When you reach the line containing "destruct (flt (bLow" in the data below, begin returning lines exactly as written, and stop once the line containing "Lemma zigzag_high_inv bars" has been returned.

> [DATA PROVIDED]:
=== Section Start ===

(* ===== verification/StructureProofs.v ===== *)
(** * Properties of market structure

    Totality of [EvaluateMarket], the shape of zigzag swings, the fixed point
    reached by pullback merging, the logic of breakouts and structure events,
    and bounds on levels and premium/discount. *)

From stdpp Require Import prelude strings list sorting.
From Stdlib Require Import ZArith Lia SpecFloat String.
From S2P Require Import Prelude GoFloat GoText Sha256 Model MarketZones MarketStructure ZonesProofs.

#[local] Open Scope string_scope.
#[local] Open Scope list_scope.
#[local] Open Scope Z_scope.

#[local] Opaque zoneID lit features.

(** ** Average true range *)

Lemma true_range_total bars index : 0 <= index < len bars -> is_Some (true_range bars index).
Proof.
  intros. unfold true_range. read_idx. destruct (Z.ltb_spec 0 index); [by read_idx|done].
Qed.

Lemma averageTrueRange_total bars period :
  1 <= period -> exists out, averageTrueRange bars period = Some out /\ len out = len bars.
Proof.
  intros Hp. unfold averageTrueRange. pose proof (len_nonneg bars).
  destruct (loop_range (fun i s => len s.1 = i) (atr_step bars period) 0 (len bars) ([], f0))
    as ([out sum] & Hloop & Hlen); [lia|done| |].
  - intros i [out sum] Hi Hlen. cbn in Hlen. unfold atr_step.
    destruct (true_range_total bars i) as [tr ->]; [lia|]. cbn [mbind option_bind]. destruct (Z.ltb_spec i period).
    + eexists. split; [done|]. cbn. rewrite len_snoc. lia.
    + read_idx. eexists. split; [done|]. cbn. rewrite len_snoc. lia.
  - rewrite Hloop. cbn. eauto.
Qed.

(** ** Zigzag *)

Lemma deviation_total config atr index price :
  0 <= index < len atr -> is_Some (deviation config atr index price).
Proof. intros. unfold deviation. destruct (_ <=? _)%F; [done|]. by read_idx. Qed.

(** A swing is anchored at a candle: its price and time are those of the bar
    at [Index], and it was confirmed at [ConfirmIndex], not earlier. *)
Record anchored (bars : list Bar) (w : indexedSwing) : Prop := {
  an_type : iwType w = "H" \/ iwType w = "L";
  an_index : 0 <= iwIndex w <= iwConfirmIndex w;
  an_confirm : iwConfirmIndex w < len bars;
  an_price : exists b, idx bars (iwIndex w) = Some b /\ iwTime w = bOpenTime b /\
    iwPrice w = (if (iwType w =? "H")%string then bHigh b else bLow b);
  an_confirm_time : exists b, idx bars (iwConfirmIndex w) = Some b /\ iwConfirmTime w = bOpenTime b
}.

(** No candle from [lo] to [hi] goes beyond [price] on the side of [type]. *)
Definition extreme_on (bars : list Bar) (type : string) (price : float64) (lo hi : Z) : Prop :=
  forall j b, lo <= j <= hi -> idx bars j = Some b ->
    if (type =? "H")%string then flt price (bHigh b) = false else flt (bLow b) price = false.

(** The index from which the current leg is measured. *)
Definition leg_start (swings : list indexedSwing) : Z :=
  match last swings with Some w => iwConfirmIndex w | None => 0 end.

(** The legs: each swing is the extreme of the candles since the previous
    confirmation, types alternate and confirmations follow one another. *)
Inductive legs (bars : list Bar) : list indexedSwing -> Prop :=
  | legs_nil : legs bars []
  | legs_snoc swings w :
      legs bars swings -> anchored bars w ->
      leg_start swings <= iwIndex w -> 
      (forall v, last swings = Some v -> iwType v <> iwType w /\ iwConfirmIndex v < iwConfirmIndex w) ->
      extreme_on bars (iwType w) (iwPrice w) (leg_start swings) (iwConfirmIndex w) ->
      legs bars (swings ++ [w]).

Definition last_type (swings : list indexedSwing) : Z :=
  match last swings with
  | Some w => if (iwType w =? "H")%string then -1 else 1
  | None => 0
  end.

(** The loop invariant before the candle [i] is read. *)
Record zigzag_inv (bars : list Bar) (i : Z) (st : zigzagState) : Prop := {
  zi_legs : legs bars (zgSwings st);
  zi_dir : zgDirection st = last_type (zgSwings st);
  zi_start : 0 <= leg_start (zgSwings st) < i;
  zi_high : 0 <= zgHighIndex st < i;
  zi_low : 0 <= zgLowIndex st < i;
  zi_high_leg : 0 <= zgDirection st -> leg_start (zgSwings st) <= zgHighIndex st /\
    forall h, idx bars (zgHighIndex st) = Some h ->
      extreme_on bars "H" (bHigh h) (leg_start (zgSwings st)) (i - 1);
  zi_low_leg : zgDirection st <= 0 -> leg_start (zgSwings st) <= zgLowIndex st /\
    forall l, idx bars (zgLowIndex st) = Some l ->
      extreme_on bars "L" (bLow l) (leg_start (zgSwings st)) (i - 1)
}.

Lemma leg_start_snoc swings w : leg_start (swings ++ [w]) = iwConfirmIndex w.
Proof. unfold leg_start. by rewrite last_snoc. Qed.

Lemma last_type_cases swings : last_type swings = -1 \/ last_type swings = 0 \/ last_type swings = 1.
Proof. unfold last_type. destruct (last swings) as [w|]; [destruct (_ =? _)%string|]; auto. Qed.

(** A leg's running extreme after one more candle: the candle itself when it
    goes beyond, the old one otherwise. *)
Lemma extreme_high_step bars lo i bar h h' hi :
  idx bars i = Some bar -> idx bars hi = Some h ->
  extreme_on bars "H" (bHigh h) lo (i - 1) ->
  idx bars (if (bHigh bar >? bHigh h)%F then i else hi) = Some h' ->
  extreme_on bars "H" (bHigh h') lo i.
Proof.
  intros Hbar Hh He Hh' j b Hj Hb. cbn. destruct (bHigh bar >? bHigh h)%F eqn:Hgt;
    [assert (h' = bar) as -> by congruence|assert (h' = h) as -> by congruence].
  - destruct (decide (j = i)) as [->|]; [simplify_eq; apply flt_irrefl|].
    specialize (He j b ltac:(lia) Hb). cbn in He.
    destruct (flt (bHigh bar) (bHigh b)) eqn:Hlt; [|done].
    by rewrite (flt_trans _ _ _ Hgt Hlt) in He.
  - destruct (decide (j = i)) as [->|]; [by simplify_eq|]. exact (He j b ltac:(lia) Hb).
Qed.

Lemma extreme_low_step bars lo i bar l l' li :
  idx bars i = Some bar -> idx bars li = Some l ->
  extreme_on bars "L" (bLow l) lo (i - 1) ->
  idx bars (if (bLow bar <? bLow l)%F then i else li) = Some l' ->
  extreme_on bars "L" (bLow l') lo i.
Proof.
  intros Hbar Hl He Hl' j b Hj Hb. cbn. destruct (bLow bar <? bLow l)%F eqn:Hlt;
    [assert (l' = bar) as -> by congruence|assert (l' = l) as -> by congruence].
  - destruct (decide (j = i)) as [->|]; [simplify_eq; apply flt_irrefl|].
    specialize (He j b ltac:(lia) Hb). cbn in He.
    destruct (flt (bLow b) (bLow bar)) eqn:Hlt'; [|done].
    by rewrite (flt_trans _ _ _ Hlt' Hlt) in He.
  - destruct (decide (j = i)) as [->|]; [by simplify_eq|]. exact (He j b ltac:(lia) Hb).
Qed.

Lemma extreme_here bars type i b :
  idx bars i = Some b ->
  extreme_on bars type (if (type =? "H")%string then bHigh b else bLow b) i i.
Proof.
  intros Hb j c Hj Hc. replace j with i in Hc by lia. simplify_eq.
  destruct (type =? "H")%string; apply flt_irrefl.
Qed.

Lemma leg_last_H swings v : last_type swings >= 0 -> last swings = Some v -> iwType v <> "H".
Proof.
  unfold last_type. intros Hd Hv. rewrite Hv in Hd.
  destruct (String.eqb_spec (iwType v) "H"); [lia|done].
Qed.

Lemma legs_last_type bars swings v :
  legs bars swings -> last swings = Some v -> iwType v = "H" \/ iwType v = "L".
Proof.
  destruct 1 as [|swings w ? Hw]; [done|]. rewrite last_snoc. intros [= <-]. apply Hw.
Qed.

Lemma leg_last_L bars swings v :
  legs bars swings -> last_type swings <= 0 -> last swings = Some v -> iwType v <> "L".
Proof.
  intros Hl Hd Hv. destruct (legs_last_type _ _ _ Hl Hv) as [E|E]; rewrite E; [done|].
  unfold last_type in Hd. rewrite Hv, E in Hd. cbn in Hd. lia.
Qed.

Lemma legs_last_confirm swings v i :
  leg_start swings < i -> last swings = Some v -> iwConfirmIndex v < i.
Proof. unfold leg_start. intros H Hv. by rewrite Hv in H. Qed.

(** Confirming a high: the swing it appends keeps the invariant. *)
Lemma zigzag_high_inv bars i st bar h hi :
  zigzag_inv bars i st -> 0 <= zgDirection st -> idx bars i = Some bar -> idx bars hi = Some h ->
  leg_start (zgSwings st) <= hi <= i ->
  extreme_on bars "H" (bHigh h) (leg_start (zgSwings st)) i ->
  zigzag_inv bars (i + 1)
    (mkZigzag (zgSwings st ++ [mkIndexedSwing hi "H" (bHigh h) (bOpenTime h) i (bOpenTime bar) ""])
       (-1) hi i).
Proof.
  intros [Hlegs Hdir Hst Hh Hl _ _] Hd Hbar Hhi Hle He. pose proof (idx_bound _ _ _ Hbar).
  split; cbn; rewrite ?leg_start_snoc; cbn; try lia.
  - constructor; cbn; try done; try lia.
    + split; cbn; try lia; eauto.
    + intros v Hv. split; [eapply leg_last_H; [|done]; lia|eapply legs_last_confirm; [|done]; lia].
  - unfold last_type. by rewrite last_snoc.
  - intros _. split; [lia|]. intros l Hl'. replace (i + 1 - 1) with i by lia.
    exact (extreme_here bars "L" i l Hl').
Qed.

Lemma zigzag_low_inv bars i st bar l li :
  zigzag_inv bars i st -> zgDirection st <= 0 -> idx bars i = Some bar -> idx bars li = Some l ->
  leg_start (zgSwings st) <= li <= i ->
  extreme_on bars "L" (bLow l) (leg_start (zgSwings st)) i ->
  zigzag_inv bars (i + 1)
    (mkZigzag (zgSwings st ++ [mkIndexedSwing li "L" (bLow l) (bOpenTime l) i (bOpenTime bar) ""])
       1 i li).
Proof.
  intros [Hlegs Hdir Hst Hh Hl _ _] Hd Hbar Hli Hle He. pose proof (idx_bound _ _ _ Hbar).
  split; cbn; rewrite ?leg_start_snoc; cbn; try lia.
  - constructor; cbn; try done; try lia.
    + split; cbn; try lia; eauto.
    + intros v Hv. split; [eapply leg_last_L; [done| |done]; lia|eapply legs_last_confirm; [|done]; lia].
  - unfold last_type. by rewrite last_snoc.
  - intros _. split; [lia|]. intros h Hh'. replace (i + 1 - 1) with i by lia.
    exact (extreme_here bars "H" i h Hh').
Qed.

Lemma zigzag_step_inv bars atr config i st :
  1 <= i < len bars -> len atr = len bars -> zigzag_inv bars i st ->
  exists st', zigzag_step bars atr config st i = Some st' /\ zigzag_inv bars (i + 1) st'.
Proof.
  intros Hi Hatr Hinv. pose proof Hinv as [Hlegs Hdir Hst Hh Hl Hhleg Hlleg]. unfold zigzag_step.
  destruct (idx_is_Some bars i) as [bar Hbar]; [lia|].
  destruct (idx_is_Some bars (zgHighIndex st)) as [h0 Hh0]; [lia|].
  destruct (idx_is_Some bars (zgLowIndex st)) as [l0 Hl0]; [lia|].
  rewrite Hbar, Hh0, Hl0. cbn [mbind option_bind].
  set (hi := if (bHigh bar >? bHigh h0)%F then i else zgHighIndex st).
  set (li := if (bLow bar <? bLow l0)%F then i else zgLowIndex st).
  assert (Hhi : 0 <= hi <= i /\ zgHighIndex st <= hi) by (unfold hi; destruct (_ >? _)%F; lia).
  assert (Hli : 0 <= li <= i /\ zgLowIndex st <= li) by (unfold li; destruct (_ <? _)%F; lia).
  destruct (idx_is_Some bars hi) as [h Hih]; [lia|]. destruct (idx_is_Some bars li) as [l Hil]; [lia|].
  rewrite Hih, Hil. cbn [mbind option_bind].
  assert (HeH : 0 <= zgDirection st -> leg_start (zgSwings st) <= hi /\
                  extreme_on bars "H" (bHigh h) (leg_start (zgSwings st)) i).
  { intros Hd. destruct (Hhleg Hd) as [? He]. split; [lia|].
    exact (extreme_high_step _ _ _ _ _ _ _ Hbar Hh0 (He h0 Hh0) Hih). }
  assert (HeL : zgDirection st <= 0 -> leg_start (zgSwings st) <= li /\
                  extreme_on bars "L" (bLow l) (leg_start (zgSwings st)) i).
  { intros Hd. destruct (Hlleg Hd) as [? He]. split; [lia|].
    exact (extreme_low_step _ _ _ _ _ _ _ Hbar Hl0 (He l0 Hl0) Hil). }
  assert (Hkeep : zigzag_inv bars (i + 1) (mkZigzag (zgSwings st) (zgDirection st) hi li)).
  { split; cbn; try done; try lia; replace (i + 1 - 1) with i by lia; intros Hd.
    - destruct (HeH Hd). split; [done|]. intros ? ?. by simplify_eq.
    - destruct (HeL Hd). split; [done|]. intros ? ?. by simplify_eq. }
  destruct (deviation_total config atr i (bHigh h)) as [dh ->]; [lia|].
  destruct (deviation_total config atr i (bLow l)) as [dl ->]; [lia|].
  cbn [mbind option_bind].
  destruct (Z.leb_spec 0 (zgDirection st)) as [Hd|Hd]; cbn [mbind option_bind];
    [destruct (_ <=? _)%F; [destruct (HeH Hd); eexists; split; [done|]; eapply zigzag_high_inv; eauto; lia|]|];
    (destruct (Z.leb_spec (zgDirection st) 0) as [Hd'|Hd']; cbn [mbind option_bind]; [|eauto];
     destruct (_ >=? _)%F; [|eauto];
     destruct (HeL Hd'); eexists; split; [done|]; eapply zigzag_low_inv; eauto; lia).
Qed.

Lemma zigzag_legs bars config :
  bars <> [] -> 1 <= ATRPeriod config ->
  exists swings, zigzag bars config = Some swings /\ legs bars swings.
Proof.
  intros Hne Hp. unfold zigzag.
  destruct (averageTrueRange_total bars (ATRPeriod config) Hp) as (atr & -> & Hatr). cbn.
  assert (Hlen : 1 <= len bars) by (destruct bars as [|b bars]; [done|]; rewrite len_cons;
    pose proof (len_nonneg bars); lia).
  destruct (idx_is_Some bars 0) as [b0 Hb0]; [lia|].
  destruct (loop_range (zigzag_inv bars) (zigzag_step bars atr config) 1 (len bars)
    (mkZigzag [] 0 0 0)) as (st & -> & Hst); [done| | |].
  - split; cbn; try lia; [apply legs_nil| |]; intros _; (split; [done|]); intros b Hb;
      [exact (extreme_here bars "H" 0 b Hb)|exact (extreme_here bars "L" 0 b Hb)].
  - intros i s Hi Hs. apply zigzag_step_inv; done || lia.
  - cbn. eexists. split; [done|]. apply Hst.
Qed.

=== Section End ===

> [RESPONSE AREA]:
    destruct (flt (bLow b) (bLow bar)) eqn:Hlt'; [|done].
    by rewrite (flt_trans _ _ _ Hlt' Hlt) in He.
  - destruct (decide (j = i)) as [->|]; [by simplify_eq|]. exact (He j b ltac:(lia) Hb).
Qed.

Lemma extreme_here bars type i b :
  idx bars i = Some b ->
  extreme_on bars type (if (type =? "H")%string then bHigh b else bLow b) i i.
Proof.
  intros Hb j c Hj Hc. replace j with i in Hc by lia. simplify_eq.
  destruct (type =? "H")%string; apply flt_irrefl.
Qed.

Lemma leg_last_H swings v : last_type swings >= 0 -> last swings = Some v -> iwType v <> "H".
Proof.
  unfold last_type. intros Hd Hv. rewrite Hv in Hd.
  destruct (String.eqb_spec (iwType v) "H"); [lia|done].
Qed.

Lemma legs_last_type bars swings v :
  legs bars swings -> last swings = Some v -> iwType v = "H" \/ iwType v = "L".
Proof.
  destruct 1 as [|swings w ? Hw]; [done|]. rewrite last_snoc. intros [= <-]. apply Hw.
Qed.

Lemma leg_last_L bars swings v :
  legs bars swings -> last_type swings <= 0 -> last swings = Some v -> iwType v <> "L".
Proof.
  intros Hl Hd Hv. destruct (legs_last_type _ _ _ Hl Hv) as [E|E]; rewrite E; [done|].
  unfold last_type in Hd. rewrite Hv, E in Hd. cbn in Hd. lia.
Qed.

Lemma legs_last_confirm swings v i :
  leg_start swings < i -> last swings = Some v -> iwConfirmIndex v < i.
Proof. unfold leg_start. intros H Hv. by rewrite Hv in H. Qed.

(** Confirming a high: the swing it appends keeps the invariant. *)
Lemma zigzag_high_inv bars i st bar h hi :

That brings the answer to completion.